Si dans ces deux villes (comme à Strasbourg, géré depuis 2020 par l’écologiste Jeanne Barseghian) il est quasiment acté que les deux partis, qui plaident ensemble pour une primaire de la gauche en 2027, partiront chacun de leur côté, les négociations sont encore en cours dans de nombreux endroits. Ainsi, les écolos tentent de convaincre les socialistes de se ranger derrière eux à Lorient et Metz. «Ce sont deux villes qu’on peut prendre à la droite», souffle un vert. «C’est en discussion», répond-on au PS en se disant «ouvert» à de tels scénarios. Les Ecologistes attendent aussi des ralliements du PS à Bordeaux et à Tours où ils sont sortants. «Il faut qu’Hurmic nous traite un peu plus», réclame le cadre socialiste cité plus haut, sous-entendant qu’un accord pourrait bientôt être trouvé. Pour la préfecture d’Indre-et-Loire en revanche, notre rose résume les choses ainsi : «On a un maire qui ne nous traite pas comme on devrait être traité et un sondage qui nous donne haut.»
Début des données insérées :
(** ** The start *)

(** The machine as the BIOS starts the first sector, on a partition whose first sector has the
    geometry; the upper bits of [ecx] happen to be clear, and the 16-bit addition has no carry. *)
Record started (m : mem) (ecx : Z) : Prop := {
  sd_sectors : load 2 m (packet_sectors AP) = 1;
  sd_buffer : load 2 m (packet_buffer AP) = FAT32;
  sd_segment : load 2 m (packet_buffer AP + 2) = 0;
  sd_lba48 : load 4 m (packet_lba AP + 4) = 0;
  sd_name k : 0 <= k < 11 -> load8 m (fileName + k) = name k;
  sd_ecx : 0 <= ecx < 256;
  sd_bps : disk_load sectors 2 (load 4 m PartitionTable_lba) 11 = 512;
  sd_spc : disk_load sectors 1 (load 4 m PartitionTable_lba) 13 = spc;
  sd_carry : load 4 m PartitionTable_lba mod 65536 + disk_load sectors 2 (load 4 m PartitionTable_lba) 14 < 65536;
  sd_fat : fat = load 4 m PartitionTable_lba + disk_load sectors 2 (load 4 m PartitionTable_lba) 14;
  sd_data : data = fat + disk_load sectors 4 (load 4 m PartitionTable_lba) 36 * disk_load sectors 1 (load 4 m PartitionTable_lba) 16;
  sd_limit : data < 2 ^ 32;
  sd_root : data_block (disk_load sectors 4 (load 4 m PartitionTable_lba) 44)
}.

(** The volume's first sector in memory. *)
Lemma volume_read m ecx :
  started m ecx ->
  let m1 := readDisk sectors AP (store 4 (packet_lba AP) (load 4 m PartitionTable_lba) m) in
  (forall n k, 0 <= k -> k + Z.of_nat n <= 512 -> load n m1 (FAT32 + k) = disk_load sectors n (load 4 m PartitionTable_lba) k) /\
  load 4 m1 (packet_lba AP) = load 4 m PartitionTable_lba /\ load 2 m1 (packet_buffer AP + 2) = 0 /\ load 4 m1 (packet_lba AP + 4) = 0 /\
  forall k, 0 <= k < 11 -> load8 m1 (fileName + k) = name k.
Proof.
  intros Hs. destruct fields_apart as [(E1 & E2 & Hlo & Hhi) _]. destruct Hlayout as [Hp Hn Ha _ _].
  set (lba := load 4 m PartitionTable_lba). pose proof (load_bounds m 4 PartitionTable_lba) as Hl. fold lba in Hl.
  change (2 ^ (8 * Z.of_nat 4)) with (2 ^ 32) in Hl. set (m0 := store 4 (packet_lba AP) lba m). cbv zeta.
  assert (packet 1 lba FAT32 m0) as Hpk.
  { unfold m0. split; [rewrite load_store_other by lia; apply Hs | by apply load_store_same | rewrite load_store_other by lia; apply Hs]. }
  rewrite (readDisk_low 1 lba FAT32 m0);
    [| unfold m0; rewrite load_store_other by lia; apply Hs | unfold m0; rewrite load_store_other by lia; apply Hs | done].
  destruct (read_blocks_run 1 lba FAT32 m0) as [Hin Ho]; [done |]. generalize dependent (read_blocks sectors 1 lba FAT32 m0).
  intros m1 Hin Ho. unfold FAT32 in *. rewrite Z.mul_1_r in *.
  unfold packet_sectors, packet_buffer, packet_lba in *. split_and!.
  - intros n k H0 Hk. apply disk_load_run; [| done | done]. intros i Hi. rewrite Hin by done.
    rewrite (Z.div_small i), (Z.mod_small i), Z.add_0_r, uint32_id by done. done.
  - rewrite (same_outside_load _ _ _ _ 4 _ Ho) by lia. by apply load_store_same.
  - rewrite (same_outside_load _ _ _ _ 2 _ Ho) by lia. unfold m0. rewrite load_store_other by lia. apply Hs.
  - rewrite (same_outside_load _ _ _ _ 4 _ Ho) by lia. unfold m0. rewrite load_store_other by lia. apply Hs.
  - intros k Hk. rewrite Ho by lia. unfold m0. rewrite load8_store by lia. by apply Hs.
Qed.

Lemma stage1_start_run m ecx :
  started m ecx -> root = disk_load sectors 4 (load 4 m PartitionTable_lba) 44 -> at_dir root (stage1_start sectors AP ecx m).
Proof.
  intros Hs Hrt. destruct (volume_read m ecx Hs) as (Hvol & El & Eseg & E48 & Ename). unfold stage1_start.
  set (m1 := readDisk sectors AP _) in *. clearbody m1. set (lba := load 4 m PartitionTable_lba) in *.
  pose proof (load_bounds m 4 PartitionTable_lba) as Hl. fold lba in Hl. change (2 ^ (8 * Z.of_nat 4)) with (2 ^ 32) in Hl.
  destruct (sd_root _ _ Hs) as [Hroot Hrlba]. destruct Hs as [_ _ _ _ _ Hecx Hbps Hspc Hcarry Hfat Hdata Hlimit _]. fold lba in Hbps, Hspc, Hcarry, Hfat, Hdata, Hroot, Hrlba, Hrt. rewrite <- Hrt in Hroot, Hrlba.
  destruct fields_apart as [(E1 & E2 & Hlo & Hhi) _]. destruct Hlayout as [Hp Hn Ha Hs Hfl].
  assert (load8 m1 (FAT32 + 13) = spc) as Espc.
  { rewrite <- Hspc, <- (Hvol 1%nat 13) by lia. change (load 1 m1 (FAT32 + 13)) with (load8 m1 (FAT32 + 13) + 256 * 0). lia. }
  assert (load8 m1 (FAT32 + 16) = disk_load sectors 1 lba 16) as Enf.
  { rewrite <- (Hvol 1%nat 16) by lia. change (load 1 m1 (FAT32 + 16)) with (load8 m1 (FAT32 + 16) + 256 * 0). lia. }
  pose proof (load8_bounds m1 (FAT32 + 16)) as Bnf. rewrite Enf in Bnf.
  assert (load 2 m1 (FAT32 + 11) = 512) as Ebps by (by rewrite (Hvol 2%nat 11) by lia).
  assert (load 2 m1 (FAT32 + 14) = disk_load sectors 2 lba 14) as Eres by (by apply Hvol).
  assert (load 4 m1 (FAT32 + 36) = disk_load sectors 4 lba 36) as Espf by (by apply Hvol).
  assert (load 4 m1 (FAT32 + 44) = root) as Erc by (rewrite Hrt; by apply Hvol).
  pose proof (load_bounds m1 2 (FAT32 + 14)) as Bres. rewrite Eres in Bres. pose proof (load_bounds m1 4 (FAT32 + 36)) as Bspf. rewrite Espf in Bspf.
  pose proof (load_bounds m1 4 (FAT32 + 44)) as Brc. rewrite Erc in Brc.
  set (res := disk_load sectors 2 lba 14) in *. set (spf := disk_load sectors 4 lba 36) in *.
  set (nf := disk_load sectors 1 lba 16) in *. change (2 ^ (8 * Z.of_nat 2)) with 65536 in *. change (2 ^ (8 * Z.of_nat 4)) with (2 ^ 32) in *.
  clear Hrt. clearbody res spf nf lba. clear Hvol.
  unfold FAT32, fat_begin_lba, cluster_begin_lba, bytes_per_cluster, current_cluster, packet_sectors, packet_buffer, packet_lba in *.
  cbv zeta. repeat first [rewrite load_store_other by lia | rewrite load8_store by lia].
  rewrite Espc, Ebps, Eres, Espf, Erc, Enf, El.
  assert (low16 (spc * 512) = 512 * spc) as -> by (unfold low16; rewrite Z.mod_small by lia; lia).
  pose proof (Z.mod_pos_bound lba 65536 ltac:(lia)) as Hlow.
  assert (with_low16 (low16 lba + res) lba = fat) as -> by (unfold with_low16, low16; rewrite (Z.mod_small (_ + _)) by lia; lia).
  assert (with_low8 nf ecx = nf) as -> by (unfold with_low8; rewrite !Z.mod_small by lia; lia).
  assert (0 <= spf * nf) by nia.
  assert (uint32_t (fat + uint32_t (spf * uint32_t nf)) = data) as ->.
  { rewrite (uint32_id nf), (uint32_id (spf * nf)), (uint32_id (fat + _)) by lia. lia. }
  set (m7 := store 4 (0x9000 - 18) root _).
  assert (fixed m7) as Hf7.
  { unfold m7. split; unfold FAT32, fat_begin_lba, cluster_begin_lba, bytes_per_cluster, packet_buffer, packet_lba; try intros k Hk;
      repeat first [rewrite load_store_other by lia | rewrite load8_store by lia | rewrite load_store_same by lia]; try done; try (by apply Ename).
    change (0x9000 - 6) with 0x8ffa. rewrite load_store_low by lia. done. }
  assert (data_block root) as Hdr by (by split). destruct (clusterLBA_run m7 root Hf7 Hdr) as [-> Hb].
  set (m8 := store 4 (AP + 8) (block_lba root) m7).
  assert (fixed m8) as Hf8 by (apply (fixed_store 4 (AP + 8)); [done | unfold working; lia]).
  assert (packet spc (block_lba root) 0x9000 m8) as Hpk.
  { unfold m8, m7. split; unfold packet_sectors, packet_buffer, packet_lba.
    - rewrite !load_store_other by lia. rewrite load_store_same by lia. done.
    - rewrite load_store_same by lia. done.
    - repeat rewrite load_store_other by lia. by rewrite load_store_same. }
  destruct (cluster_read m8 root 0x9000 Hf8 Hdr Hpk) as (R1 & R2 & R3 & R4 & R5 & _); [done |].
  split; [exact R1 | | exact R3 | exact R4 | exact R5].
  rewrite R2. unfold m8, m7, current_cluster. rewrite load_store_other by lia. rewrite load_store_same by lia.
  apply masked_small. unfold FAT_EOF in Hroot. lia.
Qed.
End proofs.

(** * The theorem *)

(** The disk of [stage1_spec]: the partition, the directory's chain [pre] to the cluster [cf] with the
    name in entry [j], and the file's chain [l]. *)
Record stage1_disk (sectors : Z -> Z -> Z) (AddressPacket fileName : Z) (name : Z -> Z) (spc fat data ecx : Z) (m : mem)
    (pre l : list Z) (cf j : Z) : Prop := {
  s1_layout : layout AddressPacket fileName spc fat;
  s1_started : started sectors AddressPacket fileName name spc fat data m ecx;
  s1_path : path sectors fat (disk_load sectors 4 (load 4 m PartitionTable_lba) 44) pre cf;
  s1_dir : Forall (data_block spc data) (pre ++ [cf]);
  s1_missing : Forall (block_missing sectors name spc data) pre;
  s1_entry : 0 <= j < 16 * spc;
  s1_first i : 0 <= i < j -> ~ block_named sectors name spc data cf i;
  s1_named : block_named sectors name spc data cf j;
  s1_chain : chain (next_block sectors fat) (entry_block sectors spc data cf j) l;
  s1_clusters : Forall (data_block spc data) l;
  s1_room : 0x9000 + 512 * spc * Z.of_nat (length l) + 512 <= 0x10000
}.

(** What the second stage is left with. *)
Record stage1_left (sectors : Z -> Z -> Z) (spc fat data root : Z) (l : list Z) (m : mem) : Prop := {
  sl_blocks : holds_blocks sectors spc data l 0x9000 m;
  sl_volume : volume m;
  sl_fat : fat_lba m = fat;
  sl_lba c : cluster_lba m c = block_lba spc data c;
  sl_bpc : load 2 m bytes_per_cluster = 512 * spc;
  sl_root : root_of m = root;
  sl_data : 0 <= data
}.

(** More fuel never changes the end of the stage. *)
Lemma stage1_mono sectors AddressPacket fileName n1 n2 lba ecx m m' :
  (n1 <= n2)%nat -> stage1 sectors AddressPacket fileName n1 lba ecx m = Some (Some m') ->
  stage1 sectors AddressPacket fileName n2 lba ecx m = Some (Some m').
Proof.
  intros Hn. unfold stage1. destruct lba; [| done]. cbn [negb].
  destruct (iter_fuel n1 _ _) as [[[[ax m1] |] |] |] eqn:E; try done.
  rewrite (iter_fuel_approx _ (stage1_searchFile sectors AddressPacket fileName n2) n1 n2 _ _) with (3 := E); [| | done].
  - rewrite !bind_Some_eq. unfold stage1_load.
    destruct (iter_fuel n1 (stage1_oneMoreCluster _ _) _) as [r|] eqn:E1; [| done].
    by rewrite (iter_fuel_mono _ n1 n2 _ _ Hn E1).
  - intros s. unfold stage1_searchFile. destruct (iter_fuel n1 (stage1_nextEntry _ s) _) as [r|] eqn:E1; [| by right].
    left. by rewrite (iter_fuel_mono _ n1 n2 _ _ Hn E1).
Qed.

Lemma stage1_run sectors AddressPacket fileName name spc fat data ecx m pre l cf j fuel :
  stage1_disk sectors AddressPacket fileName name spc fat data ecx m pre l cf j ->
  Z.of_nat (length pre) + Z.of_nat (length l) + 16 * spc < Z.of_nat fuel ->
  exists m', stage1 sectors AddressPacket fileName fuel true ecx m = Some (Some m') /\
    stage1_left sectors spc fat data (disk_load sectors 4 (load 4 m PartitionTable_lba) 44) l m'.
Proof.
  intros [Hlayout Hstart Hpath Hdir Hmiss Hj Hbefore Hhit Hchain Hall Hroom] Hfuel. pose proof (ly_spc _ _ _ _ Hlayout) as Hs.
  set (root := disk_load sectors 4 _ 44) in *.
  pose proof (stage1_start_run sectors AddressPacket fileName name spc fat data root Hlayout m ecx Hstart eq_refl) as Hat.
  destruct (search_blocks sectors AddressPacket fileName name spc fat data root Hlayout pre _ cf j _ fuel fuel Hpath Hdir Hmiss Hat Hj Hbefore Hhit)
    as (m1 & E1 & Hat1); [lia | lia |].
  destruct (load_file sectors AddressPacket fileName name spc fat data root Hlayout cf j l m1 fuel Hat1 Hj Hchain Hall Hroom) as (m2 & E2 & Hf2 & Hl); [lia |].
  exists m2. split.
  - unfold stage1. cbn [negb]. rewrite E1. rewrite !bind_Some_eq. by rewrite E2.
  - destruct Hf2 as [H1 H2 H3 H4 H5 _ _ _ H9]. split; [exact Hl | | exact H3 | | exact H5 | exact H9 | rewrite <- H4; apply load_bounds].
    + split; [exact H1 | unfold fat_lba; rewrite H3; apply Hlayout].
    + intros c. unfold cluster_lba, sectors_per_cluster_of, block_lba. by rewrite H2, H4.
Qed.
De leur côté, les socialistes attendent, eux aussi, le soutien des verts par-ci, par-là. A Brest par exemple. Mais évidemment à Paris où l’accord présenté comme imminent depuis plusieurs semaines n’est toujours pas là. «Ce qui embête David Belliard [le candidat écolo dans la capitale, ndlr], c’est qu’il n’y a pas d’atterrissage pour lui. Il ne veut pas être maire du XIe arrondissement, il ne peut pas être premier adjoint [poste plutôt réservé à une femme si le maire est Emmanuel Grégoire] et on ne peut pas lui laisser la circonscription qu’Emmanuel lâcherait s’il gagnait», pose un membre du PS. Le deal, qui finira par arriver, croit-on chez les roses, sera d’autant plus bienvenu qu’il permettra de débloquer d’autres situations. Comme à Besançon où les socialistes pourraient convaincre leur candidat de se retirer au profit de la maire sortante, Anne Vignot. Une sorte d’échange de bons procédés.